The Martin Luther King, Junior Research and Education Institute screened a new documentary on MLK called, “I Am MLK, Jr.” which included commentary from Clarence Jones, MLK’s former attorney and speechwriter, Congressman John Robert Lewis, Jesse Louis Jackson, Senior, various civil rights leaders and Clayborne Johnson the director of the MLK Education and Research Insititue. This documentary took six months to produce and will be featured on HBO.
After documentary was screened, the announcement of of a new endowment honoring Clarence Benjamin Jones was made.
On March 1, 2018 I had the opportunity to visit the Martin Luther King Library of San Jose, nearly 50 years since he was assassinated at the Lorraine Hotel in Memphis, to tour the several exhibits they had on MLK, W.E.B. Du Bois, the case Brown vs. Board of Education and the overall Civil Rights movement in America. The MLK Library is akin to the San Francisco Public Library since both have several different artistic and historical exhibits on multiple floors.
In addition to the various exhibits the MLK library holds the John Steinbeck Center, an institution that honors the late author from the city of Salinas. The center exhibited several women who are recognized by the center, including civil rights icon Ruby Bridges. Stienbeck had written a book, “Travels with Charley” which was about Ruby Bridges integrating into a white school in the deep south in the 1960s when she was only six years old.
Persian American author, Jasmin Darznik, spoke at her book signing event at the John Steinbeck Center on the fifth floor of the library.
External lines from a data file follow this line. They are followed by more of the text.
(** X16 on the vector [3,-7,2], with the order and the maximum of [Z]. *)
Lemma NormInf_largest_absolute_value_witness :
  vectors signed !! 1%positive = Some [3; -7; 2]
  /\ exists n m1,
       NormInf 0 Z.abs Z.max 1%positive signed = (Returns n, m1)
       /\ 0 <= n
       /\ (forall x, x ∈ [3; -7; 2] -> Z.abs x <= n)
       /\ (n = 0 \/ exists x, x ∈ [3; -7; 2] /\ n = Z.abs x)
       /\ ([3; -7; 2] = [] -> n = 0).
Proof.
  split; [reflexivity|].
  apply (@NormInf_largest_absolute_value Z Z 0 Z.abs Z.max Z.le
           Z.le_refl Z.le_trans Z.le_max_l Z.le_max_r
           (fun a b => match Z.max_dec a b with
                       | left E => or_introl E
                       | right E => or_intror E
                       end)
           1%positive [3; -7; 2] signed).
  reflexivity.
Defined.

(** X17 on vector 1 of [sample]: indices 2, 3 and 2^32 + 2. *)
Lemma operator_index_narrows_witness :
  Z.of_nat (length [1; 2; 3]) < 2 ^ 31
  /\ @operator_index Z Z 1%positive 2 sample
     = (Returns (LValue 1%positive 2), sample)
  /\ @operator_index Z Z 1%positive 3 sample
     = (Throws (runtime_error "index < size()"), sample)
  /\ @operator_index Z Z 1%positive (2 + 2 ^ 32) sample
     = (Returns (LValue 1%positive 2), sample).
Proof.
  assert (Z.of_nat (length [1; 2; 3]) < 2 ^ 31) as Hsz by (simpl; lia).
  destruct (@operator_index_narrows Z Z 1%positive [1; 2; 3] sample eq_refl Hsz)
    as (Hin & Hout & Hwrap).
  split; [exact Hsz|]. split; [|split].
  - apply Hin. simpl; lia.
  - apply Hout. simpl; lia.
  - apply Hwrap. simpl; lia.
Defined.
Darznik moved from Tehran to America when she was 5 years old. Her first is called, “Song of a Captive Bird” which is novel about a Persian poet. She plans on writing another book about San Francisco in the 1920s.
After I left the book signing I saw the several books on display regarding “Bloody Sunday”, Black athletes protesting segregation, Justice Thurgood Marshall and various other civil rights icons. Lastly, I saw a gallery of silk poster displays of protests that occurred during the 1960s. Lovely to see a library that honors the legacy of MLK and civil rights activists so well.